Miki​(masochist female)
2 months ago • Jul 25, 2024
Miki​(masochist female) • Jul 25, 2024
Indeed I have to point out as well, the initial post and the two that followed spoke of the hurt that comes with being snookered, (and I am glad both men came out of it OK and that much the wiser,) but none of those posts speak of jealousy.

"Jealous" and "jealousy" can refer to either covetousness-- jealous of someone because they have this or that thing or friend that they themselves cannot---- or pertain to relationships where it is a vacuous distrust of the partner.

The jealous partner is convinced the other is screwing around behind his/her back, be it flings at work or sneaking around town while the jealous one is at work themselves. It often includes a baseless need to have access to their phones or email accounts while often being reluctant (at best) to share their own.
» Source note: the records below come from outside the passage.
(** An array that gets an entry for every slot of a kind is complete. *)
Lemma fill_full {B} (sel : utnode -> option (nat * B)) (l : list utnode) n :
  (forall c, (c < n)%nat -> exists x b, x ∈ l /\ sel x = Some (c, b)) ->
  exists arr, mapM id (fold_left (fill1 sel) l (replicate n None)) = Some arr /\ length arr = n /\
    forall c, (c < n)%nat -> exists x b, x ∈ l /\ sel x = Some (c, b) /\ arr !! c = Some b.
Proof.
  intros H. set (res := fold_left _ _ _).
  assert (Hlen : length res = n) by (subst res; by rewrite fill_length, length_replicate).
  assert (Hc : forall c, (c < n)%nat -> exists x b, x ∈ l /\ sel x = Some (c, b) /\ res !! c = Some (Some b)).
  { intros c Hc. destruct (fill_spec sel l (replicate n None) c) as [(x & b & ?)|[Hno _]]; [by rewrite length_replicate| |].
    - by exists x, b.
    - destruct (H c Hc) as (x & b & Hx & Hs). by destruct (Hno x b). }
  destruct (mapM_id_total res) as (arr & E & Er).
  { apply list.Forall_lookup. intros c o Ho. destruct (Hc c) as (x & b & _ & _ & Hb); [rewrite <- Hlen; by eapply lookup_lt_Some|].
    rewrite Hb in Ho. by injection Ho as <-. }
  exists arr. split_and!; [done|by rewrite <- Hlen, Er, length_fmap|]. intros c Hn.
  destruct (Hc c Hn) as (x & b & Hx & Hs & Hb). exists x, b. split_and!; try done.
  rewrite Er, list_lookup_fmap in Hb. destruct (arr !! c); [|done]. by injection Hb as ->.
Qed.

Lemma gwp_limit v l m s (Φ : unit -> pstate -> Prop) f : cur_fs s = Some f -> Φ tt s -> gwp (checklimitgt v l m) s Φ.
Proof.
  intros Hf H. unfold checklimitgt. destruct (v >? l); [|by apply gwp_ret]. unfold err_limit.
  apply gwp_bind, (gwp_getfs s f); [done|]. done.
Qed.

Lemma fs_fixup_k_spec ml s f : kstate s f -> 0 <= fs_nkn f -> 0 <= fs_nkgc f ->
  gwp (fs_fixup_k ml) s (λ k s', s' = s /\ forall c v, slot (kt_of s) c v -> resolves k v c).
Proof.
  intros [Hf I] Hn Hg. unfold fs_fixup_k. apply gwp_bind, (gwp_getfs s f); [done|].
  apply gwp_bind, (gwp_limit _ _ _ _ _ f); [done|]. apply gwp_bind, (gwp_limit _ _ _ _ _ f); [done|].
  apply gwp_bind, gwp_bind, gwp_get, gwp_ret, gwp_bind. change (l_kt (p_ls s)) with (kt_of s).
  set (nn := Z.to_nat (fs_nkn f)). set (ng := Z.to_nat (fs_nkgc f)).
  assert (Hslot : forall nd, nd ∈ u_node (kt_of s) -> is_number (g_val nd) = true ->
    slot (kt_of s) (nvalue (g_val nd)) (g_key nd)).
  { intros nd Hnd Hv. apply list_elem_of_lookup in Hnd as [i Hi]. by exists i, nd. }
  apply fixup_k_loop_spec; rewrite !length_replicate.
  { intros nd Hnd Hv. specialize (Hslot nd Hnd Hv). split; [by eapply ki_keys|].
    destruct (is_number (g_key nd)) eqn:E.
    - pose proof (sl_range _ _ _ (ki_num _ _ _ I) _ _ Hslot E). subst nn. lia.
    - destruct (ki_keys _ _ _ I _ _ Hslot) as [?|Es]; [congruence|].
      pose proof (sl_range _ _ _ (ki_str _ _ _ I) _ _ Hslot Es). subst ng. lia. }
  destruct (fill_full sel_kn (u_node (kt_of s)) nn) as (kn & Ekn & Lkn & Hkn).
  { intros c Hc. destruct (sl_full _ _ _ (ki_num _ _ _ I) (Z.of_nat c)) as (v & (i & nd & Hi & Hk & Hv & Ec) & HP);
      [subst nn; lia|]. exists nd, v. split; [by eapply list_elem_of_lookup_2|]. unfold sel_kn. subst v.
    rewrite Hv, HP, Ec. cbn. by rewrite Nat2Z.id. }
  destruct (fill_full (sel_kgc ng) (u_node (kt_of s)) ng) as (kgc & Ekgc & Lkgc & Hkgc).
  { intros c Hc. destruct (sl_full _ _ _ (ki_str _ _ _ I) (Z.of_nat (ng - 1 - c))) as (v & (i & nd & Hi & Hk & Hv & Ec) & HP);
      [subst ng; lia|]. exists nd, (UStr (val v)). split; [by eapply list_elem_of_lookup_2|]. unfold sel_kgc. subst v.
    rewrite Hv, (string_not_number _ HP), Ec. cbn. f_equal. f_equal. lia. }
  apply gwp_bind. eapply gwp_opt; [exact Ekn|]. apply gwp_bind. eapply gwp_opt; [exact Ekgc|]. apply gwp_ret.
  split; [done|]. intros c v Hs. unfold resolves. cbn [fst snd].
  assert (Hsame : forall P n nd d, slots P (kt_of s) n -> P v = true -> nd ∈ u_node (kt_of s) -> is_number (g_val nd) = true ->
    P (g_key nd) = true -> nvalue (g_val nd) = d -> c = d -> g_key nd = v).
  { intros P n nd d HS HP Hnd Hv HP' <- ->. by eapply (sl_inj _ _ _ HS); [apply Hslot|..]. }
  destruct (is_number v) eqn:E.
  - pose proof (sl_range _ _ _ (ki_num _ _ _ I) _ _ Hs E) as Hr. destruct (Hkn (Z.to_nat c)) as (nd & b & Hnd & Hsel & Hb); [subst nn; lia|].
    rewrite Hb. f_equal. unfold sel_kn in Hsel. destruct (_ && _) eqn:Ea; [|done]. injection Hsel as Ec <-.
    apply andb_true_iff in Ea as [Hv HP]. eapply (Hsame is_number); try done; [apply I|].
    pose proof (sl_range _ _ _ (ki_num _ _ _ I) _ _ (Hslot nd Hnd Hv) HP). lia.
  - destruct (ki_keys _ _ _ I _ _ Hs) as [?|Es]; [congruence|].
    pose proof (sl_range _ _ _ (ki_str _ _ _ I) _ _ Hs Es) as Hr. rewrite Lkgc.
    destruct (Hkgc (ng - 1 - Z.to_nat c)%nat) as (nd & b & Hnd & Hsel & Hb); [subst ng; lia|].
    rewrite Hb. f_equal. unfold sel_kgc in Hsel. destruct (_ && _) eqn:Ea; [|done]. injection Hsel as Ec <-. f_equal.
    apply andb_true_iff in Ea as [Hv HP]. apply negb_true_iff in HP.
    destruct (ki_keys _ _ _ I _ _ (Hslot nd Hnd Hv)) as [?|Es']; [congruence|].
    pose proof (sl_range _ _ _ (ki_str _ _ _ I) _ _ (Hslot nd Hnd Hv) Es'). f_equal.
    eapply (Hsame is_string); try done; [apply I|]. subst ng. lia.
Qed.

Lemma const_slot_unique kt nkn nkgc c c' v : kinv kt nkn nkgc -> slot kt c v -> slot kt c' v -> c = c'.
Proof.
  intros I Hs. pose proof (ki_keys _ _ _ I _ _ Hs) as Hk. revert Hs.
  intros (i & a & Ha & <- & _ & <-) (j & b & Hb & E & _ & <-).
  rewrite <- (ki_uniq _ _ _ I i j a b Ha Hb Hk (eq_sym E)) in Hb. congruence.
Qed.

(** Room and counters for [n] more constants. *)
Definition kroom (s : pstate) (f : FuncState) (n : nat) : Prop :=
  (n <= u_freetop (kt_of s))%nat /\ 0 <= fs_nkn f /\ fs_nkn f + Z.of_nat n < 2 ^ 31 /\
  0 <= fs_nkgc f /\ fs_nkgc f + Z.of_nat n < 2 ^ 31.

Lemma gmapM_const_spec vs : forall s f, kstate s f -> Forall const_key vs -> kroom s f (length vs) ->
  gwp (gmapM const_of vs) s (λ cs s', exists f', kstate s' f' /\ 0 <= fs_nkn f' /\ 0 <= fs_nkgc f' /\
    (forall c v, slot (kt_of s) c v -> slot (kt_of s') c v) /\ Forall2 (λ v c, slot (kt_of s') c v) vs cs).
Proof.
  induction vs as [|v vs IH]; intros s f I HF (Hr & Hn & Hn' & Hg & Hg'); cbn [gmapM length] in *.
  { apply gwp_ret. exists f. by split_and!. }
  apply list.Forall_cons in HF as [Hv HF]. apply gwp_bind. eapply gwp_mono.
  { apply (const_of_spec v s f); [done..|right; lia|lia|lia]. }
  cbv beta. intros c s1 (nkn & nkgc & kt1 & Es1 & I1 & Had & Rn & Rg). set (f1 := with_counts f nkn nkgc) in *.
  assert (Ekt : kt_of s1 = kt1) by (by subst s1). apply gwp_bind. eapply gwp_mono.
  { apply (IH s1 f1); [done..|]. destruct Had as [_ _ Hfr]. unfold kroom. rewrite Ekt. cbn. lia. }
  cbv beta. intros cs s2 (f2 & I2 & N2 & G2 & Hkeep & HF2). apply gwp_ret. exists f2. rewrite Ekt in Hkeep.
  split_and!; try done.
  - intros c' v' Hs. apply Hkeep, (ad_keep _ _ _ _ Had), Hs.
  - constructor; [|done]. apply Hkeep, (ad_slot _ _ _ _ Had).
Qed.

(** C5.  Constant operands denote their constants: however numbers and strings are
    entered into the constants of a function that has no constants of other kinds
    (template tables, functions in it), as long as the vector of its table has room and
    the counters stay below 2^31, each entry is defined, equal constants share a slot, and in the
    arrays of the finished prototype the slot of every number holds that number
    and the slot of every string, counted from the end, refers to that string. *)
Theorem constants_resolve ml vs s f : kstate s f -> Forall const_key vs -> kroom s f (length vs) ->
  gwp (cs <~ gmapM const_of vs ;; k <~ fs_fixup_k ml ;; gret (cs, k)) s (λ r _,
    Forall2 (resolves (snd r)) vs (fst r) /\
    forall i j v, vs !! i = Some v -> vs !! j = Some v -> fst r !! i = fst r !! j).
Proof.
  intros I HF Hroom. apply gwp_bind. eapply gwp_mono; [by eapply gmapM_const_spec|].
  cbv beta. intros cs s' (f' & I' & N' & G' & _ & HF2). apply gwp_bind.
  eapply gwp_mono; [by apply (fs_fixup_k_spec ml s' f')|]. cbv beta. intros k s2 [-> Hres]. apply gwp_ret. cbn [fst snd].
  split; [eapply Forall2_impl; [|exact HF2]; intros v c; apply Hres|].
  intros i j v Hi Hj. destruct (Forall2_lookup_l _ _ _ _ _ HF2 Hi) as (c & Ec & Hc).
  destruct (Forall2_lookup_l _ _ _ _ _ HF2 Hj) as (c' & Ec' & Hc'). rewrite Ec, Ec'. f_equal.
  destruct I' as [_ I']. by eapply const_slot_unique.
Qed.

(** A function just begun, and three constants, one of them twice. *)
Definition demo_fs : FuncState := mkfs [] 0 NO_JMP 0 0 0 0 0 0 0 0 0 1 [] [] [] [] Util.kp_tab_new.
Definition demo_pstate : pstate :=
  mkp (mklex [] (-1) TK_eof TK_eof kp_niltv kp_niltv kp_buf_init 1 1 (mkstrtab [] 1000) Util.kp_tab_new)
    [] 0 0 0 0 [demo_fs] [] 0.
Definition demo_consts : list ktap_val := [set_number 70000; set_string 12; set_number (-3); set_number 70000].
Definition demo_const_prog : M (list Z * (list ktap_val * list ugc)) :=
  cs <~ gmapM const_of demo_consts ;; k <~ fs_fixup_k Z.of_nat ;; gret (cs, k).

Lemma constants_resolve_witness : exists cs k s',
  demo_const_prog demo_pstate = Some (inr ((cs, k), s')) /\ Forall2 (resolves k) demo_consts cs.
Proof.
  assert (H : gwp demo_const_prog demo_pstate (λ r _, Forall2 (resolves (snd r)) demo_consts (fst r) /\
    forall i j v, demo_consts !! i = Some v -> demo_consts !! j = Some v -> fst r !! i = fst r !! j)).
  { apply (constants_resolve Z.of_nat demo_consts demo_pstate demo_fs).
    - split; [done|apply kinv_new].
    - repeat (constructor; [first [by left|by right]|]). constructor.
    - unfold kroom. change (u_freetop (kt_of demo_pstate)) with 1024%nat. cbn [fs_nkn fs_nkgc demo_fs length demo_consts]. lia. }
  assert (Hok : gok (demo_const_prog demo_pstate) = true) by (vm_compute; reflexivity).
  destruct (gwp_ok _ _ _ H Hok) as ([cs k] & s' & E & HF & _). exists cs, k, s'. exact (conj E HF).
Defined.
I have lost count of the number of dudes (in my experience-- the door swings both ways) I have worked with or know from school days who have to hand over their phones at the end of the day to the jealous bride for examination, and any gaps in phone or email usage, to the jealous half of the deal, don't indicate inactivity, they indicate deleted naughty conversations.---- Aside from that such jealousy means a requirement for a full accounting of one's day, recording of vehicle odometer readings-- even (for those who can afford this) hiring a fucking gumshoe to follow the supposedly wayward partner around. The list can go on.

This type of jealousy is a cancer on not only the relationship but the well being of the one suspected of "running around". These relationships do not end well unless they are ended promptly, at the first signs of this form of paranoia, because the one with the baseless jealousy is unstable and potentially dangerous and there is no cure for this.

-----------------------------------------

The original post requested experiences, but I have none that relate to its content.

Additionally I have zero direct experience with jealous partners as I have never had any (partners, jealous or otherwise) .
House Talion​(dom male)
2 months ago • Jul 25, 2024
House Talion​(dom male) • Jul 25, 2024
So we're you talking about my x wife or my recently removed 2 roommates? Beingbused is common where as being dominant and generous in the lifestyle is quite uncommon or everyone lies about what's on their profiles.
TopekaDom​(dom male)
2 months ago • Jul 25, 2024
TopekaDom​(dom male) • Jul 25, 2024
Now while there does seem to be some disconnect between the title of thread and the original post, I think you all are making a bit much out of it.